Born in Los Angeles to a Cuban mother and an Ecuadorian father, Monique Meunier (center) was hired by UCSB as assistant professor of ballet last autumn. “My teaching approach centers on bringing awareness to the value of diversity,” she said. “How to cultivate it, nurture it, and celebrate it.”
Paul Wellman

Monique Meunier is standing quietly in the wings of the New York State Theater, her profile cast in a shade of soft blue as she awaits her entrance cue. From her position, she can catch glimpses of the shimmering set decor, a fantastical landscape abstraction covered in Jackson Pollock–like splashes of gray and indigo that are echoed on her costume’s bodice. She takes a deep breath and pauses. The corps de ballet clears the stage, and the audience rustles with anticipation. Tchaikovsky’s score shifts dramatically, and in one grand jeté, Meunier is suddenly onstage, a powerhouse vision in satin and tulle, her skyward legs lifting her confidently into New York City Ballet history. “I felt like my dreams were unfolding in front of my eyes,” she would recount years later, “as if I was being carried on a journey that I had envisioned over and over in my head.”

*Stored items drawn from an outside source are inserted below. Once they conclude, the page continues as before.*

(* ===== verification/WaitQueue.v ===== *)
(** * Wait queues of the file server

    servers/vfs/wait_queue.h and servers/vfs/wait_queue.c. A queue is a linked list of entries that live on the
    stacks of the workers that wait; here it is the sequence of the entries, and
    an entry is named by the number of its worker. [e_private] says whether the
    pointer to the worker is still set: waking a worker clears it. Only entries
    with [default_wake_function] are modelled; those of polls and of event polls
    run other functions.

    Workers are coroutines: they run until they sleep ([worker_wait]), and a
    sleeping worker runs again after [worker_wake]. *)

From S2P Require Import Prelude.

(** Flags of open files and poll events, shared by the files that wait. *)
Definition O_NONBLOCK : Z := 16384.
Definition O_CLOEXEC : Z := 262144.
Definition O_ACCMODE : Z := 3.
Definition EPOLLIN : Z := 1.
Definition EPOLLOUT : Z := 4.
Definition EPOLLERR : Z := 8.
Definition EPOLLHUP : Z := 16.
Definition EPOLLRDNORM : Z := 64.
Definition EPOLLWRNORM : Z := 256.

Record wait_queue_entry := mk_entry { e_worker : Z; e_private : bool }.

(** The entry after the call, and whether its worker is woken. *)
Definition default_wake_function (e : wait_queue_entry) : wait_queue_entry * bool :=
  if e_private e then (mk_entry (e_worker e) false, true) else (e, false).

Definition init_waitqueue_head : list wait_queue_entry := [].

Definition waitqueue_active (wq : list wait_queue_entry) : bool :=
  match wq with [] => false | _ => true end.

(** [DECLARE_WAITQUEUE] and [waitqueue_add] *)
Definition waitqueue_add (worker : Z) (wq : list wait_queue_entry) : list wait_queue_entry :=
  mk_entry worker true :: wq.

Definition waitqueue_remove (worker : Z) (wq : list wait_queue_entry) : list wait_queue_entry :=
  filter (fun e => e_worker e <> worker) wq.

(** The queue after the call and the workers woken, in order. *)
Fixpoint waitqueue_wakeup_all (wq : list wait_queue_entry) : list wait_queue_entry * list Z :=
  match wq with
  | [] => ([], [])
  | e :: wq =>
      let '(e', woken) := default_wake_function e in
      let '(wq', l) := waitqueue_wakeup_all wq in
      (e' :: wq', if woken then e_worker e :: l else l)
  end.

(** ** Who is in a queue *)

(** The workers that a wake-up reaches, and all workers with an entry. *)
Definition sleepers (wq : list wait_queue_entry) : list Z :=
  e_worker <$> filter (fun e => e_private e = true) wq.
Definition members (wq : list wait_queue_entry) : list Z := e_worker <$> wq.

Lemma wakeup_all_spec wq :
  (waitqueue_wakeup_all wq).2 = sleepers wq /\
  sleepers (waitqueue_wakeup_all wq).1 = [] /\
  members (waitqueue_wakeup_all wq).1 = members wq.
Proof.
  unfold sleepers, members. induction wq as [|[w b] wq (IH1 & IH2 & IH3)]; [done|].
  cbn [waitqueue_wakeup_all]. unfold default_wake_function. cbn [e_private e_worker].
  destruct (waitqueue_wakeup_all wq) as [wq' l]. cbn [fst snd] in *.
  destruct b; cbn [fst snd].
  - rewrite filter_cons_True, filter_cons_False by done. cbn. by rewrite IH1, IH2, IH3.
  - rewrite !filter_cons_False by done. cbn. by rewrite IH1, IH2, IH3.
Qed.

Lemma sleepers_add w wq : sleepers (waitqueue_add w wq) = w :: sleepers wq.
Proof. done. Qed.

Lemma members_add w wq : members (waitqueue_add w wq) = w :: members wq.
Proof. done. Qed.

Lemma sleepers_cons e wq :
  sleepers (e :: wq) = if e_private e then e_worker e :: sleepers wq else sleepers wq.
Proof.
  unfold sleepers. rewrite filter_cons. destruct (e_private e); [by rewrite decide_True|by rewrite decide_False].
Qed.

Lemma sleepers_remove w wq : sleepers (waitqueue_remove w wq) = filter (fun x => x <> w) (sleepers wq).
Proof.
  unfold waitqueue_remove. induction wq as [|[v b] wq IH]; [done|].
  rewrite filter_cons, sleepers_cons. cbn [e_worker e_private]. destruct (decide (v <> w)) as [Hv|Hv].
  - rewrite sleepers_cons. cbn. destruct b; [by rewrite filter_cons_True, IH|done].
  - destruct b; [by rewrite filter_cons_False, IH|done].
Qed.

Lemma members_remove w wq : members (waitqueue_remove w wq) = filter (fun x => x <> w) (members wq).
Proof.
  unfold members, waitqueue_remove. induction wq as [|[v b] wq IH]; [done|].
  rewrite fmap_cons, !filter_cons. cbn [e_worker]. destruct (decide (v <> w)); [|done].
  by rewrite fmap_cons, IH.
Qed.

Lemma sleepers_members w wq : w ∈ sleepers wq -> w ∈ members wq.
Proof.
  unfold sleepers, members. intros (e & -> & He)%list_elem_of_fmap.
  apply list_elem_of_filter in He as [_ He]. by apply list_elem_of_fmap_2.
Qed.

Critics would pronounce the principal dancer’s 1999 turn as Odette/Odile in the company’s first ever full-length presentation of the famed Swan Lake ballet as a “wonderful amplitude of shape and flow,” and as a dancer who “knew best how to infuse drama and rapport” into the Swan Queen and her malicious double. To Meunier, Swan Lake was the ultimate opportunity to flex the wide range of talents she’d honed throughout her training. “I’ve always considered myself to be a multifaceted artist,” she explained, “and getting to be both beautifully romantic and deliciously bad in one performance was a dream come true for me.”

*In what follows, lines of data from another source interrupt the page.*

Lemma pipe_write_spec filp c j p :
  buffer_ok p -> 0 <= count j < 2 ^ 31 -> 0 <= cum_io j -> 0 <= c ->
  exists p' woken r, pipe_write filp c j p = Ret (p', woken, r) /\ written j p p' woken r.
Proof.
  intros Hb Hj Hcum Hc. assert (forall q, q <| rd_wait := rd_wait q |> = q) as Hid by (by intros []).
  assert (forall ret, progress j (inl ret) = 0 -> written j p p [] (inl ret)) as Hnone.
  { intros ret Hp. rewrite <- (Hid p) at 2. by apply written_nothing; [|apply may_wake_none| |]. }
  destruct (Z.leb_spec (count j) 0) as [Hz|Hz].
  { exists p, [], (inl (cum_io j)). unfold pipe_write. rewrite (proj2 (Z.leb_le _ 0)) by done. split; [done|].
    apply Hnone. cbn. rewrite (proj2 (Z.ltb_ge _ 0)) by done. lia. }
  rewrite pipe_write_eq by done.
  pose proof (find_room_spec filp (i_size p) (count j) ltac:(destruct Hb; lia) ltac:(lia)) as Hroom.
  destruct (find_room filp (i_size p) (count j)) as [size wake| |wake].
  - destruct (waking_spec wake (i_size p =? 0) p) as (wq & Hp1 & Hmay & Hall). cbv zeta.
    destruct (compact_spec (waking wake (i_size p =? 0) p).1) as (p2 & -> & Hb2 & Hc2 & Hs2 & Hp2); [by rewrite Hp1|].
    rewrite Hp1 in Hc2, Hp2. set (woken := (waking wake (i_size p =? 0) p).2) in *. clearbody woken. clear Hp1.
    cbn [mbind res_mbind].
    assert (i_size p2 = i_size p) as Hsz by (rewrite Hp2; done). pose proof pipe_buf_range as HB.
    rewrite wrapu_small, (proj2 (Z.ltb_ge PIPE_BUF _)) by (destruct Hb; lia).
    assert (exists d st, p2 = p <| data := d |> <| start := st |> <| i_size := i_size p |> <| rd_wait := wq |>) as Hform.
    { exists (data p2), 0. rewrite Hp2. by destruct p. }
    assert (rd_wait p2 = wq) as Hwq by (by rewrite Hp2).
    destruct (Z.eqb_spec c 0) as [->|Hne]; cbn [negb].
    2: { exists p2, woken, (inl (- c)). split; [done|]. assert (progress j (inl (- c)) = 0) as Hpr.
         { cbn. rewrite (proj2 (Z.ltb_lt _ 0)) by lia. done. }
         split; rewrite ?Hwq, ?Hsz; try done.
         - rewrite Hpr. rewrite app_nil_r. exact Hc2.
         - destruct Hform as (d & st & He). by exists d, st, (i_size p), wq. }
    destruct (contents_append p2 size (buf j) Hb2 Hs2 ltac:(lia) ltac:(lia)) as (Hb3 & Hc3 & Hsz3).
    set (p3 := p2 <| data := _ |> <| i_size ::= _ |>) in *. set (j' := mk_job _ _ _).
    assert (rd_wait p3 = wq) as Hwq3 by exact Hwq.
    assert (exists d st sz wq', p3 = p <| data := d |> <| start := st |> <| i_size := sz |> <| rd_wait := wq' |>) as Hform3.
    { destruct Hform as (d & st & He). unfold p3. rewrite He. do 4 eexists. by destruct p. }
    assert (forall r, progress j r = size -> (forall j', r = inr j' -> 0 < count j' < 2 ^ 31 /\ 0 <= cum_io j' /\
      (i_size p = 0 -> sleepers wq = [])) -> written j p p3 woken r) as Hend.
    { intros r Hr Hleft. split; rewrite ?Hwq3, ?Hr; try done; rewrite ?Hsz3, ?Hsz; try lia.
      - rewrite Hc3. f_equal. exact Hc2.
      - intros H0 _. apply Hall. by rewrite H0, Z.eqb_refl, orb_true_r. }
    destruct ((0 <? count j') && negb (nonblock filp)) eqn:Hleft; eexists p3, woken, _; (split; [reflexivity|]); apply Hend.
    + cbn. lia.
    + intros ? [= <-]. b2p. cbn in *. split; [lia|]. split; [lia|]. intros Hemp. apply Hall.
      by rewrite Hemp, Z.eqb_refl, orb_true_r.
    + cbn. rewrite (proj2 (Z.ltb_ge _ 0)) by lia. lia.
    + done.
  - exists p, [], (inl (- EAGAIN)). split; [done|]. by apply Hnone.
  - destruct (waking_spec wake false p) as (wq & Hp1 & Hmay & Hall). rewrite Hp1.
    exists (p <| rd_wait := wq |>), (waking wake false p).2, (inr j). split; [done|].
    apply written_nothing; [done|done|cbn; lia|]. intros j' [= <-]. split; [lia|]. split; [done|].
    intros H0. apply Hall. by rewrite (Hroom H0).
Qed.

(** What a pass of a read does. *)
Record taken (p p' : pipe_inode_info) (woken out : list Z) (ret : option Z) : Prop := {
  rd_buffer : buffer_ok p';
  rd_contents : out ++ contents p' = contents p;
  rd_rest : exists st sz wq, p' = p <| start := st |> <| i_size := sz |> <| wr_wait := wq |>;
  rd_wakes : may_wake (wr_wait p) (wr_wait p') woken;
  rd_less : i_size p' <= i_size p;
  rd_sleeps : ret = None -> i_size p' = 0 /\ writers p' <> 0 /\ sleepers (wr_wait p') = []
}.

Lemma taken_nothing p ret : buffer_ok p -> ret <> None -> taken p p [] [] ret.
Proof.
  intros Hb Hr. split; try done.
  - exists (start p), (i_size p), (wr_wait p). by destruct p.
  - apply may_wake_none.
Qed.

Lemma pipe_read_spec filp n c p :
  buffer_ok p -> 0 <= n ->
  let '(p', woken, out, ret) := pipe_read filp n c p in taken p p' woken out ret.
Proof.
  intros Hb Hn. unfold pipe_read. destruct (Z.eqb_spec (i_size p) 0) as [Hz|Hz].
  - destruct (Z.eqb_spec (writers p) 0) as [Hw|Hw]; cbn [negb]; [by apply taken_nothing|].
    destruct (wake_writers_spec p) as (H1 & wq & H2 & H3 & H4). destruct (wake_writers p) as [p1 woken].
    cbn [fst snd] in *. subst p1 woken.
    assert (forall ret, taken p (p <| wr_wait := wq |>) (sleepers (wr_wait p)) [] ret) as Hend.
    { intros ret. split; try done.
      - exists (start p), (i_size p), wq. by destruct p.
      - split; [done|]. by right. }
    destruct (nonblock filp); apply Hend.
  - set (size := if i_size p <? n then i_size p else n).
    assert (0 <= size <= i_size p) as Hs by (unfold size; destruct Hb; destruct (Z.ltb_spec (i_size p) n); lia).
    destruct (Z.eqb_spec c 0); cbn [negb]; [|by apply taken_nothing]. destruct Hb as (H0 & Hi & Hb).
    split; try done.
    + split; cbn; lia.
    + unfold contents. pipe_simpl. replace (i_size p) with (size + (i_size p - size)) at 2 by lia.
      rewrite window_app by lia. f_equal. apply window_ext. intros i _. f_equal. lia.
    + exists (start p + size), (i_size p - size), (wr_wait p). by destruct p.
    + apply may_wake_none.
    + cbn. lia.
Qed.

The road that led Meunier into Lincoln Center on that momentous evening ​— ​one she describes vividly as an awakening to her potential as a dancer ​— ​has also informed the path she pursues now that her two-decade performance career is behind her. “The truth is, it felt like a death for me at first,” she recalled. “I had to ask myself what I was supposed to give to now, and teaching became the obvious answer.”